Labor Roundup | November 2020

Voter intimidation anticipated from “Army for Trump.” Unions are marshalling members at polling places and in court in anticipation of attempts to intimidate voters by the so-called “Army for Trump.” Headed, at least on its website, by Don Trump Jr., its goal is to discourage people from casting ballots, intimidate voters and create doubt about the results of the Nov. 3 election.

Physical interference from Trumpites — such as the militia terrorists arrested Oct. 8 for allegedly planning to kidnap Gov. Gretchen Whitmer, D-Mich., and trying her for “treason” – is just one threat to a peaceful transfer of power. Others range from Trump campaign lawsuits and the president’s tampering with the U.S. Postal Service to impede absentee ballots.

The AFL-CIO isn’t accepting such threats, hosting a dedicated website on voting –– –– and joining with allies including the ACLU, the NAACP, the Brennan Center for Law and Justice, the Lawyers Committee, the Leadership Conference for Civil Rights and Common Cause. Plus, the Biden campaign budgeted millions of dollars and recruited hundreds of lawyers to protect voters.

Unions prevail in statewide hospital strikes. Two forced strikes at the University of Illinois Hospital system – one by 1,300 Registered Nurses and the other by 4,000 support staff – wrapped up with union victories, according to the Illinois Nurses Association and Service Employees Local 73.

All SEIU 73 workers in Peoria, Rockford, Urbana and Chicago will get personal protective equipment (PPE) from the state, at least the $15 hourly pay that SEIU has demanded for years, and a ban on outsourcing jobs. A contract vote date was not announced.

INA’s 1,300 RNs at the University of Illinois Chicago Hospital agreed to a four-year pact addressing their issues – safe staffing in key areas like intensive care and emergency rooms – when the employer agreed to permanently hire 160 RNs.

INA was forced into a week-long strike in September, but hospital bosses got an injunction prohibiting RNs in key areas from striking and brought in out-of-state strikebreakers, which failed.

Out a few days longer were clerical and professional workers, janitors and techs represented by SEIU.

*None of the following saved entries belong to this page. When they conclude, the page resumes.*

(* ===== verification/KdbSet.v ===== *)
(** * KdbSet: writing the key database

    [kdbSet] of [libs/elektra/kdb.c]: the keys are divided by backend, the
    plugins before the commit run for every part, and only when none of them
    failed the plugins of the commit run; else those for errors. *)
From S2P Require Export Kdb.
#[local] Open Scope kdb_scope.

Section KdbSet.
Context {E : Env} {MD : Modules}.

(** [if (hooks[g]) { ksRewind (ks); hooks[g]->kdbSet (hooks[g], ks, parentKey); }] *)
Definition call_hook (hooks : GlobalpluginPositions -> ptr) (g : GlobalpluginPositions) (ks parentKey : ptr) : KM unit :=
  match hooks g with
  | None => kret tt
  | plugin => lift (ksRewind ks);; call_set (Global g) plugin ks parentKey;; kret tt
  end.

(** [any_error] and [errorKey] *)
Record prepared := mkPrepared { any_error : Z; error_key : ptr }.

(** The plugin in the slot [p] of the part [i]: its result, or [None] for the
    [break] when the resolver says that no sync is needed. *)
Definition prepare_plugin (split parentKey : ptr) (i p : nat) : KM (option Z) :=
  part <- split_part split i;;
  b <- get_backend (part_handle part);;
  lift (ksRewind (part_keyset part));;
  plugin <- slot b setplugins p;;
  has <- has_fn p_kdbSet plugin;;
  if has : bool then
    (if p =? 0 then set_string parentKey "" else copy_string parentKey (part_parent part));;
    copy_name parentKey (part_parent part);;
    ret <- call_set (SetSlot p) plugin (part_keyset part) parentKey;;
    if p =? 0 then
      if (ret =? 0)%Z then kret None
      else copy_string (part_parent part) parentKey;; kret (Some ret)
    else kret (Some ret)
  else kret (Some 0%Z).

(** One turn of the inner loop; [inr] is the [break]. *)
Definition prepare_slot (split parentKey : ptr) (hooks : GlobalpluginPositions -> ptr) (i : nat)
    (st : prepared) (p : nat) : KM (prepared + prepared) :=
  ret <- prepare_plugin split parentKey i p;;
  match ret with
  | None => kret (inr st)
  | Some ret =>
      part <- split_part split i;;
      (if p =? 0 then call_hook hooks PRESETSTORAGE (part_keyset part) parentKey
       else if p =? STORAGE_PLUGIN - 1 then call_hook hooks PRESETCLEANUP (part_keyset part) parentKey
       else kret tt);;
      if (ret =? -1)%Z then
        cur <- lift (ksCurrent (part_keyset part));;
        kret (inl (mkPrepared (-1) cur))
      else kret (inl st)
  end.

Definition prepare_part (split parentKey : ptr) (hooks : GlobalpluginPositions -> ptr) (st : prepared) (i : nat)
    : KM (prepared + unit) :=
  r <- kfold (seq 0 COMMIT_PLUGIN) (prepare_slot split parentKey hooks i) st;;
  kret (inl (match r with inl st => st | inr st => st end)).

Definition elektraSetPrepare (split parentKey : ptr) (hooks : GlobalpluginPositions -> ptr) (errorKey : ptr) : KM prepared :=
  s <- get_split split;;
  r <- kfold (seq 0 (sp_size s)) (prepare_part split parentKey hooks) (mkPrepared 0 errorKey);;
  kret (match r with inl st => st | inr _ => mkPrepared 0 errorKey end).

(** The name of the mountpoint of a backend, for a warning. *)
Definition warn_mountpoint (n : Z) (parentKey : ptr) (b : Backend) : KM unit :=
  name <- lift (keyName (b_mountpoint b));; lift (add_warning n parentKey [default [] name]).

Definition commit_plugin (split parentKey : ptr) (p i : nat) : KM unit :=
  part <- split_part split i;;
  b <- get_backend (part_handle part);;
  plugin <- slot b setplugins p;;
  has <- has_fn p_kdbSet plugin;;
  if has : bool then
    (if p =? COMMIT_PLUGIN then kret tt else copy_string parentKey (part_parent part));;
    copy_name parentKey (part_parent part);;
    lift (ksRewind (part_keyset part));;
    ret <- call_set (SetSlot p) plugin (part_keyset part) parentKey;;
    (if p =? COMMIT_PLUGIN then copy_string (part_parent part) parentKey else kret tt);;
    if (ret =? -1)%Z then warn_mountpoint 80 parentKey b else kret tt
  else kret tt.

Definition elektraSetCommit (split parentKey : ptr) : KM unit :=
  s <- get_split split;;
  kforM (seq COMMIT_PLUGIN (NR_OF_PLUGINS - COMMIT_PLUGIN)) (fun p =>
    kforM (seq 0 (sp_size s)) (commit_plugin split parentKey p)).

Definition rollback_plugin (split parentKey : ptr) (p i : nat) : KM unit :=
  part <- split_part split i;;
  b <- get_backend (part_handle part);;
  lift (ksRewind (part_keyset part));;
  plugin <- slot b errorplugins p;;
  match plugin with
  | None => kret tt
  | Some _ =>
      copy_name parentKey (part_parent part);;
      ret <- call_error (ErrorSlot p) plugin (part_keyset part) parentKey;;
      if (ret =? -1)%Z then warn_mountpoint 81 parentKey b else kret tt
  end.

Definition elektraSetRollback (split parentKey : ptr) : KM unit :=
  s <- get_split split;;
  kforM (seq 0 NR_OF_PLUGINS) (fun p =>
    kforM (seq 0 (sp_size s)) (rollback_plugin split parentKey p)).

(** The code at the label [error]. *)
Definition set_error_path (handle split ks parentKey initialParent errorKey oldError : ptr) : KM Z :=
  copy_name parentKey initialParent;;
  call_global call_error handle PREROLLBACK ks parentKey;;
  elektraSetRollback split parentKey;;
  match errorKey with
  | None => kret tt
  | Some _ =>
      found <- lift (env_ksLookup ks errorKey 0);;
      match found with
      | Some _ => kret tt
      | None => n <- lift (keyName errorKey);; lift (add_warning 82 parentKey [default [] n])
      end
  end;;
  copy_name parentKey initialParent;;
  call_global call_error handle POSTROLLBACK ks parentKey;;
  copy_name parentKey initialParent;;
  lift (keyDel initialParent);;
  splitDel split;;
  lift (keyDel oldError);;
  kret (-1)%Z.

(** [for (i < ks->size) clear_bit (ks->array[i]->flags, KEY_FLAG_SYNC)] *)
Definition clear_sync (ks : ptr) : KM unit :=
  match ks with
  | None => kundefined
  | Some l =>
      s <- lift (get_ks l);;
      kforM (seq 0 (ks_size s)) (fun i =>
        k <- lift (array_get s i);;
        match k with
        | None => kundefined
        | Some l =>
            v <- lift (get_key l);;
            lift (put_key l (set_flags v (clear_bit (k_flags v) KEY_FLAG_SYNC)))
        end)
  end.

(** No update is needed, or the keys are wrong. *)
Definition set_nothing (split parentKey initialParent oldError : ptr) (syncstate : Z) : KM Z :=
  copy_name parentKey initialParent;;
  (if (syncstate <? 0)%Z then clearError parentKey else kret tt);;
  (if (syncstate =? -1)%Z then lift (set_error 107 parentKey [lit "Assert failed: invalid namespace"])
   else if (syncstate <? -1)%Z then
     p <- split_part split (Z.to_nat (- syncstate - 2));;
     n <- lift (keyName (part_parent p));;
     lift (set_error 107 parentKey [default [] n])
   else kret tt);;
  lift (keyDel initialParent);;
  splitDel split;;
  lift (keyDel oldError);;
  kret (if (syncstate =? 0)%Z then 0 else -1)%Z.

(** Committing, after all plugins before the commit succeeded. *)
Definition set_commit (handle split ks parentKey initialParent oldError : ptr) : KM Z :=
  copyError parentKey oldError;;
  copy_name parentKey initialParent;;
  call_global call_set handle PRECOMMIT ks parentKey;;
  elektraSetCommit split parentKey;;
  splitUpdateSize split;;
  copy_name parentKey initialParent;;
  call_global call_set handle POSTCOMMIT ks parentKey;;
  clear_sync ks;;
  copy_name parentKey initialParent;;
  lift (keyDel initialParent);;
  splitDel split;;
  lift (keyDel oldError);;
  kret 1%Z.

Definition kdbSet_body (handle ks parentKey initialParent split oldError : ptr) : KM Z :=
  built <- splitBuildup split handle parentKey;;
  if (built =? -1)%Z then
    clearError parentKey;;
    lift (set_error 38 parentKey [lit "error in splitBuildup"]);;
    set_error_path handle split ks parentKey initialParent None oldError
  else
    divided <- splitDivide split handle ks;;
    if (divided =? -1)%Z then
      clearError parentKey;;
      cur <- lift (ksCurrent ks);;
      n <- lift (keyName cur);;
      lift (set_error 8 parentKey [default [] n]);;
      set_error_path handle split ks parentKey initialParent None oldError
    else
      synced <- splitSync split;;
      let syncstate := Z.lor divided synced in
      if negb (syncstate =? 1)%Z then set_nothing split parentKey initialParent oldError syncstate
      else
        splitPrepare split;;
        clearError parentKey;;
        h <- get_kdb handle;;
        r <- elektraSetPrepare split parentKey (kdb_globalPlugins h) None;;
        if (any_error r =? -1)%Z then
          set_error_path handle split ks parentKey initialParent (error_key r) oldError
        else set_commit handle split ks parentKey initialParent oldError.

Definition kdbSet (handle ks parentKey : ptr) : KM Z :=
  ns <- lift (keyGetNamespace parentKey);;
  if decide (ns = KEY_NS_NONE) then kret (-1)%Z
  else
    oldError <- save_error parentKey;;
    if decide (ns = KEY_NS_META) then
      clearError parentKey;;
      n <- lift (keyName parentKey);;
      lift (set_error 104 parentKey [default [] n]);;
      lift (keyDel oldError);;
      kret (-1)%Z
    else
      (if decide (ns = KEY_NS_EMPTY)
       then lift (add_warning 105 parentKey [lit "invalid key name passed to kdbSet"]) else kret tt);;
      match handle, ks with
      | Some _, Some _ =>
          initialParent <- lift (keyDup parentKey);;
          split <- splitNew;;
          kdbSet_body handle ks parentKey initialParent split oldError
      | _, _ =>
          clearError parentKey;;
          lift (set_error 37 parentKey [lit "handle or ks null pointer"]);;
          lift (keyDel oldError);;
          kret (-1)%Z
      end.
End KdbSet.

“I’m elated with everything that we’ve accomplished. We won in so many ways,” said Local 73 bargaining committee member Lavitta Steward. “The university did not, prior to this contract, have any respect for our union. The university did not expect for us to unite. The university tried to divide us. But what they did unified us.”

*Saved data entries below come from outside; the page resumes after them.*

Lemma frontier_pass_spec am todo fr found todo' fr' :
  Forall (fun a => length (deps a) = length am) am -> length fr = length am -> todo = count fr ->
  frontier_pass am todo fr = (found, todo', fr') ->
  todo' = count fr' /\ frontier_grows am fr fr' /\
  if found then count fr < count fr' else fr' = fr /\ forall i, closed_at am fr i.
Proof.
  intros Hw Hl -> H.
  assert (forall is_ don, Forall (fun i => i < length am) is_ ->
    forall st, (let '(found, todo, fr1) := st in todo = count fr1 /\ frontier_grows am fr fr1 /\
       if found : bool then count fr < count fr1 else fr1 = fr /\ forall i, i ∈ don -> closed_at am fr i) ->
    let '(found, todo, fr1) := fold_left (frontier_at am) is_ st in todo = count fr1 /\ frontier_grows am fr fr1 /\
       if found : bool then count fr < count fr1 else fr1 = fr /\ forall i, i ∈ don ++ is_ -> closed_at am fr i) as Hfold.
  { clear H. intros is_. induction is_ as [|i is_ IH]; intros don His st Hst; simpl.
    { destruct st as [[f t] fr1]. rewrite app_nil_r. exact Hst. }
    apply Forall_cons in His as [Hi His]. rewrite (cons_middle i don is_), (app_assoc don [i] is_). apply IH; [done|]. clear IH.
    destruct st as [[f t] fr1]. destruct Hst as (-> & (G1 & G2 & G3 & G4) & Hf). unfold frontier_at.
    destruct (in_frontier fr1 i) eqn:Ei; simpl negb; cbn iota.
    2: { split_and!; [done..|]. destruct f; [done|]. destruct Hf as [-> Hf]. split; [done|]. intros j [Hj| ->%list_elem_of_singleton]%elem_of_app; [by apply Hf|].
         intros Hfr. congruence. }
    destruct (hasUnresolvedDependencies i am) eqn:Eh.
    2: { split_and!; [done..|]. destruct f; [done|]. destruct Hf as [-> Hf]. split; [done|]. intros j [Hj| ->%list_elem_of_singleton]%elem_of_app; [by apply Hf|].
         intros _ k Hk. rewrite has_unresolved_false in Eh. by rewrite Eh in Hk. }
    destruct (add_deps (deps_of am i) fr1) as [[f2 n2] fr2] eqn:Ea. apply add_deps_spec in Ea as (A1 & A2 & A3 & A4).
    2: { unfold deps_of. destruct (lookup_lt_is_Some_2 am i Hi) as [a Ea']. rewrite Ea'. rewrite Forall_lookup in Hw. rewrite (Hw i a Ea'). lia. }
    split; [lia|]. split.
    { split_and!; [lia|lia| |].
      - intros k Hk. apply A3. left. by apply G3.
      - intros k [Hk|Hk]%A3; [by apply G4|]. right. exists i. by rewrite dep_lookup. }
    destruct f2.
    - rewrite orb_true_r. lia.
    - destruct A4 as [-> ->]. rewrite orb_false_r. destruct f; [lia|]. destruct Hf as [-> Hf]. split; [done|].
      intros j [Hj| ->%list_elem_of_singleton]%elem_of_app; [by apply Hf|]. intros _ k Hk. apply A3. right. by rewrite dep_lookup in Hk. }
  specialize (Hfold (seq 0 (length am)) [] ltac:(apply Forall_forall; intros i; rewrite elem_of_seq; lia) (false, count fr, fr)).
  unfold frontier_pass in H. rewrite H in Hfold. destruct Hfold as (-> & Hg & Hf).
  { split; [done|]. split; [|set_solver]. split_and!; [done|lia|done|by left]. }
  split_and!; [done|done|]. destruct found; [done|]. destruct Hf as [-> Hf]. split; [done|]. intros i Hin. apply Hf; [|done].
  apply elem_of_seq. apply in_frontier_lt in Hin. lia.
Qed.

Lemma frontier_loop_spec am fuel fr :
  Forall (fun a => length (deps a) = length am) am -> length fr = length am -> length am - count fr < fuel ->
  exists fr', frontier_loop fuel am (count fr) fr = Some (count fr', fr') /\ frontier_grows am fr fr' /\ forall i, closed_at am fr' i.
Proof.
  intros Hw. revert fr. induction fuel as [|fuel IH]; intros fr Hl Hfuel; [lia|]. cbn [frontier_loop].
  destruct (frontier_pass am (count fr) fr) as [[found todo] fr1] eqn:E.
  apply frontier_pass_spec in E as (-> & Hg & Hf); [|done..]. destruct found.
  - pose proof Hg as (G1 & G2 & G3 & G4). destruct (IH fr1) as (fr' & Hr & (I1 & I2 & I3 & I4) & Hc); [done| |].
    { pose proof (count_le fr1). lia. }
    exists fr'. split_and!; [done| |done]. split_and!; [done|lia|auto|]. intros k [Hk|Hk]%I4; [by apply G4|by right].
  - destruct Hf as [-> Hf]. exists fr. by split_and!.
Qed.
End Frontier.

(** ** Resolving the frontier *)

Section Resolve.
Implicit Types am : matrix.

(** What the loops need of the frontier. *)
Record frontier_ok am (fr : list bool) : Prop := {
  fo_length : length fr = length am;
  fo_unresolved i : in_frontier fr i = true -> resolved am i = false;
  fo_closed i : closed_at am fr i
}.

(** Without a cycle every pass over the keys places one: [loops] passes have
    placed that many, and this pass one more or none of the keys before [i] can
    be placed. *)
Definition progress am (max_loops i loops : nat) (fr : list bool) : Prop :=
  acyclic am -> count fr + loops <= max_loops /\
    (count fr + loops < max_loops \/ forall k, k < i -> in_frontier fr k = true -> hasUnresolvedDependencies k am = true).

Unions praise Justice Ginsburg. Labor leaders joined the chorus of progressive voices praising pioneering Supreme Court Justice Ruth Bader Ginsburg, who died Sept. 18.

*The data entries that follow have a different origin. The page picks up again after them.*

(* ===== verification/HeapFacts.v ===== *)
(** * HeapFacts: total correctness of heap computations

    [wp m Q h] says that [m] run on [h] returns, with a result and a heap that
    satisfy [Q]: it neither reaches undefined behaviour nor runs out of fuel.
    The file has its rules for the primitives, the tactic [wstep] that applies
    them, freshness of allocated addresses, and the equivalence of heaps that
    differ only in the internal cursors of some keysets. *)
From S2P Require Export Lookup.

(** ** Total correctness *)

Definition wp {A} (m : M A) (Q : A -> heap -> Prop) (h : heap) : Prop :=
  exists a h', m h = Ret a h' /\ Q a h'.

Section Wp.
Context {A B C : Type}.
Implicit Types (Q : B -> heap -> Prop) (f : A -> M B).

Lemma wp_ret (a : B) Q h : Q a h -> wp (ret a) Q h.
Proof. intros H. by exists a, h. Qed.

Lemma wp_bind (m : M A) f Q h :
  wp m (fun a h' => wp (f a) Q h') h -> wp (bindM m f) Q h.
Proof.
  intros (a & h' & E & b & h'' & E' & HQ). exists b, h''. split; [|done].
  unfold bindM. by rewrite E.
Qed.

Lemma wp_bind_inv (m : M A) f Q h :
  wp (bindM m f) Q h -> wp m (fun a h' => wp (f a) Q h') h.
Proof.
  unfold bindM. intros (b & h' & E & HQ). destruct (m h) as [a h1| |] eqn:Em; [|done..].
  exists a, h1. split; [done|]. by exists b, h'.
Qed.

Lemma wp_mono (m : M B) Q Q' h :
  wp m Q h -> (forall a h', Q a h' -> Q' a h') -> wp m Q' h.
Proof. intros (a & h' & E & HQ) H. exists a, h'. auto. Qed.

Lemma wp_run (m : M B) Q a h h' : m h = Ret a h' -> Q a h' -> wp m Q h.
Proof. intros ? ?. by exists a, h'. Qed.

Lemma wp_assoc (m : M C) (g : C -> M A) f Q h :
  wp (bindM m (fun x => bindM (g x) f)) Q h -> wp (bindM (bindM m g) f) Q h.
Proof. unfold wp, bindM. by destruct (m h). Qed.

Lemma wp_ret_bind (a : A) f Q h : wp (f a) Q h -> wp (bindM (ret a) f) Q h.
Proof. done. Qed.

Lemma wp_last (m : M B) Q h : wp (bindM m ret) Q h -> wp m Q h.
Proof. unfold wp, bindM. by destruct (m h). Qed.
End Wp.

Section Primitives.
Context {B : Type} (Q : B -> heap -> Prop) (K : gmap loc Key) (S : gmap loc KeySet).

Lemma wp_get_key l k (f : Key -> M B) :
  K !! l = Some k -> wp (f k) Q (mkHeap K S) -> wp (bindM (get_key l) f) Q (mkHeap K S).
Proof. intros E (a & h' & Ef & HQ). exists a, h'. split; [|done]. unfold bindM, get_key. simpl. by rewrite E. Qed.

Lemma wp_put_key l k k' (f : unit -> M B) :
  K !! l = Some k' -> wp (f tt) Q (mkHeap (<[l := k]> K) S) ->
  wp (bindM (put_key l k) f) Q (mkHeap K S).
Proof. intros E (a & h' & Ef & HQ). exists a, h'. split; [|done]. unfold bindM, put_key. simpl. by rewrite E. Qed.

Lemma wp_alloc_key k (f : loc -> M B) :
  wp (f (fresh_loc K)) Q (mkHeap (<[fresh_loc K := k]> K) S) ->
  wp (bindM (alloc_key k) f) Q (mkHeap K S).
Proof. done. Qed.

Lemma wp_free_key l k' (f : unit -> M B) :
  K !! l = Some k' -> wp (f tt) Q (mkHeap (delete l K) S) ->
  wp (bindM (free_key l) f) Q (mkHeap K S).
Proof. intros E (a & h' & Ef & HQ). exists a, h'. split; [|done]. unfold bindM, free_key. simpl. by rewrite E. Qed.

Lemma wp_get_ks l s (f : KeySet -> M B) :
  S !! l = Some s -> wp (f s) Q (mkHeap K S) -> wp (bindM (get_ks l) f) Q (mkHeap K S).
Proof. intros E (a & h' & Ef & HQ). exists a, h'. split; [|done]. unfold bindM, get_ks. simpl. by rewrite E. Qed.

Lemma wp_put_ks l s s' (f : unit -> M B) :
  S !! l = Some s' -> wp (f tt) Q (mkHeap K (<[l := s]> S)) ->
  wp (bindM (put_ks l s) f) Q (mkHeap K S).
Proof. intros E (a & h' & Ef & HQ). exists a, h'. split; [|done]. unfold bindM, put_ks. simpl. by rewrite E. Qed.

Lemma wp_alloc_ks s (f : loc -> M B) :
  wp (f (fresh_loc S)) Q (mkHeap K (<[fresh_loc S := s]> S)) ->
  wp (bindM (alloc_ks s) f) Q (mkHeap K S).
Proof. done. Qed.

Lemma wp_free_ks l s' (f : unit -> M B) :
  S !! l = Some s' -> wp (f tt) Q (mkHeap K (delete l S)) ->
  wp (bindM (free_ks l) f) Q (mkHeap K S).
Proof. intros E (a & h' & Ef & HQ). exists a, h'. split; [|done]. unfold bindM, free_ks. simpl. by rewrite E. Qed.
End Primitives.

(** Solves the lookups [wstep] leaves. *)
Ltac wlook :=
  first
    [ eassumption | apply lookup_insert_eq
    | rewrite lookup_insert_ne by congruence; wlook
    | progress simplify_map_eq; first [eassumption | reflexivity] ].

(** Runs the first primitive of the computation in the goal. *)
Ltac wstep1 :=
  lazymatch goal with
  | |- wp (bindM (bindM _ _) _) _ _ => apply wp_assoc
  | |- wp (bindM (ret _) _) _ _ => apply wp_ret_bind
  | |- wp (ret _) _ _ => apply wp_ret
  | |- wp (bindM (get_key _) _) _ _ => eapply wp_get_key; [wlook|]
  | |- wp (bindM (put_key _ _) _) _ _ => eapply wp_put_key; [wlook|]
  | |- wp (bindM (alloc_key _) _) _ _ => apply wp_alloc_key
  | |- wp (bindM (free_key _) _) _ _ => eapply wp_free_key; [wlook|]
  | |- wp (bindM (get_ks _) _) _ _ => eapply wp_get_ks; [wlook|]
  | |- wp (bindM (put_ks _ _) _) _ _ => eapply wp_put_ks; [wlook|]
  | |- wp (bindM (alloc_ks _) _) _ _ => apply wp_alloc_ks
  | |- wp (bindM (free_ks _) _) _ _ => eapply wp_free_ks; [wlook|]
  end.
Ltac wstep := wstep1; cbn beta iota.
Ltac wsteps := repeat wstep.

(** Uses the specification [H] of the first call of the computation. *)
Ltac wcall H := apply wp_bind; eapply wp_mono; [eapply H|cbn beta].

(** ** Fresh addresses *)

Lemma fresh_loc_max {V} (m : gmap loc V) l v :
  m !! l = Some v -> (l < fresh_loc m)%positive.
Proof.
  unfold fresh_loc.
  assert (forall l v, m !! l = Some v -> (l <= map_fold (fun l _ acc => Pos.max l acc) 1 m)%positive) as H.
  { apply (map_fold_weak_ind (fun r m => forall l v, m !! l = Some v -> (l <= r)%positive)).
    - intros ?? H. by rewrite lookup_empty in H.
    - intros i x m' r Hi IH l' v' Hl'. destruct (decide (i = l')) as [->|Hne]; [lia|].
      rewrite lookup_insert_ne in Hl' by done. apply IH in Hl'. lia. }
  intros Hl. apply H in Hl. lia.
Qed.

Lemma fresh_loc_None {V} (m : gmap loc V) : m !! fresh_loc m = None.
Proof.
  destruct (m !! fresh_loc m) as [v|] eqn:E; [|done]. apply fresh_loc_max in E. lia.
Qed.

Lemma fresh_loc_ne {V} (m : gmap loc V) l v : m !! l = Some v -> fresh_loc m <> l.
Proof. intros H E. rewrite <- E, fresh_loc_None in H. done. Qed.

Lemma delete_insert_fresh {V} (m : gmap loc V) v : delete (fresh_loc m) (<[fresh_loc m := v]> m) = m.
Proof. apply delete_insert_id, fresh_loc_None. Qed.

(** ** Equivalence up to internal cursors *)

(** The internal cursor is rewound, past the end, or on a key. *)
Definition cursor_ok (s : KeySet) : Prop := ks_cursor s = None \/ ks_current s < ks_size s.

Definition set_sim (s s' : KeySet) : Prop :=
  ks_array s' = ks_array s /\ ks_size s' = ks_size s /\
  ks_alloc s' = ks_alloc s /\ ks_flags s' = ks_flags s /\ (cursor_ok s <-> cursor_ok s').

(** [sets_sim P S S']: the same keysets, up to the cursors of those in [P]. *)
Definition sets_sim (P : loc -> Prop) (S S' : gmap loc KeySet) : Prop :=
  forall m, (forall s, S !! m = Some s -> exists s', S' !! m = Some s' /\ set_sim s s') /\
            (forall s', S' !! m = Some s' -> exists s, S !! m = Some s /\ set_sim s s') /\
            (~ P m -> S' !! m = S !! m).

Lemma set_sim_refl s : set_sim s s.
Proof. done. Qed.

Lemma set_sim_sym s s' : set_sim s s' -> set_sim s' s.
Proof. unfold set_sim. intros (? & ? & ? & ? & ?). by split_and!. Qed.

Lemma set_sim_trans s1 s2 s3 : set_sim s1 s2 -> set_sim s2 s3 -> set_sim s1 s3.
Proof. unfold set_sim. intros (? & ? & ? & ? & H12) (? & ? & ? & ? & H23). rewrite H12. split_and!; congruence || done. Qed.

Lemma set_sim_cursor s c i :
  cursor_ok s -> cursor_ok (ks_with_cursor s c i) -> set_sim s (ks_with_cursor s c i).
Proof. by intros. Qed.

#[global] Instance sets_sim_equivalence P : Equivalence (sets_sim P).
Proof.
  split.
  - intros S m. split_and!; eauto using set_sim_refl.
  - intros S S' H m. destruct (H m) as (H1 & H2 & H3). split_and!.
    + intros s' Hs. destruct (H2 _ Hs) as (s & ? & ?). eauto using set_sim_sym.
    + intros s Hs. destruct (H1 _ Hs) as (s' & ? & ?). eauto using set_sim_sym.
    + intros Hm. symmetry. auto.
  - intros S1 S2 S3 H12 H23 m.
    destruct (H12 m) as (A1 & A2 & A3), (H23 m) as (B1 & B2 & B3). split_and!.
    + intros s Hs. destruct (A1 _ Hs) as (s2 & Hs2 & ?). destruct (B1 _ Hs2) as (s3 & ? & ?).
      eauto using set_sim_trans.
    + intros s Hs. destruct (B2 _ Hs) as (s2 & Hs2 & ?). destruct (A2 _ Hs2) as (s1 & ? & ?).
      eauto using set_sim_trans.
    + intros Hm. rewrite B3, A3; done.
Qed.

(** Moving a cursor. *)
Lemma sets_sim_insert (P : loc -> Prop) S m s s' :
  P m -> S !! m = Some s -> set_sim s s' -> sets_sim P S (<[m := s']> S).
Proof.
  intros Hm Hs Hsim m'. destruct (decide (m = m')) as [<-|Hne].
  - rewrite lookup_insert_eq. split_and!; [naive_solver..|done].
  - rewrite lookup_insert_ne by done. split_and!; eauto using set_sim_refl.
Qed.

Lemma sets_sim_other P S S' m : sets_sim P S S' -> ~ P m -> S' !! m = S !! m.
Proof. intros H. apply (H m). Qed.

Lemma sets_sim_lookup P S S' m s :
  sets_sim P S S' -> S !! m = Some s -> exists s', S' !! m = Some s' /\ set_sim s s'.
Proof. intros H. apply (H m). Qed.

Lemma sets_sim_weaken (P P' : loc -> Prop) S S' :
  (forall m, P m -> P' m) -> sets_sim P S S' -> sets_sim P' S S'.
Proof. intros HP H m. destruct (H m) as (? & ? & ?). split_and!; auto. Qed.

“Justice Ginsburg is an icon,” said American Federations of Teachers’ president Randi Weingarten. “She leaves behind a legacy as a brilliant, hardworking jurist and a trailblazing feminist. Her loss is incalculable.”
Ginsburg “broke barriers most never even dreamed to approach,” Weingarten continued. “Her unfailing sense of justice reminded us of its awesome power, and her unbending sense of duty reminded us to remain committed to protecting our democracy, our Constitution and the rule of law. But it was her personal courage and resilience, especially in the face of illness, that reminded us just how much strength one single person can have.”

National Education Association President Becky Pringle added, “We should celebrate her life, vote in a fair and free election, and then the next president can consider who should attempt to fill her unfillable shoes. Our nation is being pulled apart at the seams. She understood that the people must be heard in the election and any consideration of replacing her should wait. We should heed her wish — and her sage advice.”

Pandemic exposed Trump as a ‘fraud,’ CWA prez says. Before the recorded revelations of Trump conceding the dangers of COVID-19, Communications Workers President Chris Shelton said Trump’s refusal to combat the virus was already revealing.

“The COVID-19 pandemic has exposed Donald Trump as a total fraud,” Shelton said. “Trump has absolutely no moral compass, no compassion for people who are struggling, and no interest in actually rolling up his sleeves to solve the problems.”

In Pulitzer Prize-winning journalist Bob Woodward’s new book “Rage” and the audio evidence of Trump’s incompetence, the President said, “You just breathe the air and that’s how it’s passed,” Trump said in February. “And so that’s a very tricky one. That’s a very delicate one. It’s also more deadly than even your strenuous flu. This is deadly stuff.”

Of course, for months afterwards, Trump publicly compared the coronavirus to the common cold and predicted it would go away of its own accord. His regime also did little planning or assisting states, which were left to essentially compete for scarce tests and supplies. Woodward’s ex-partner at the Watergate-era Washington Post, Carl Berntsein, described Trump’s performance as “homicidal negligence.”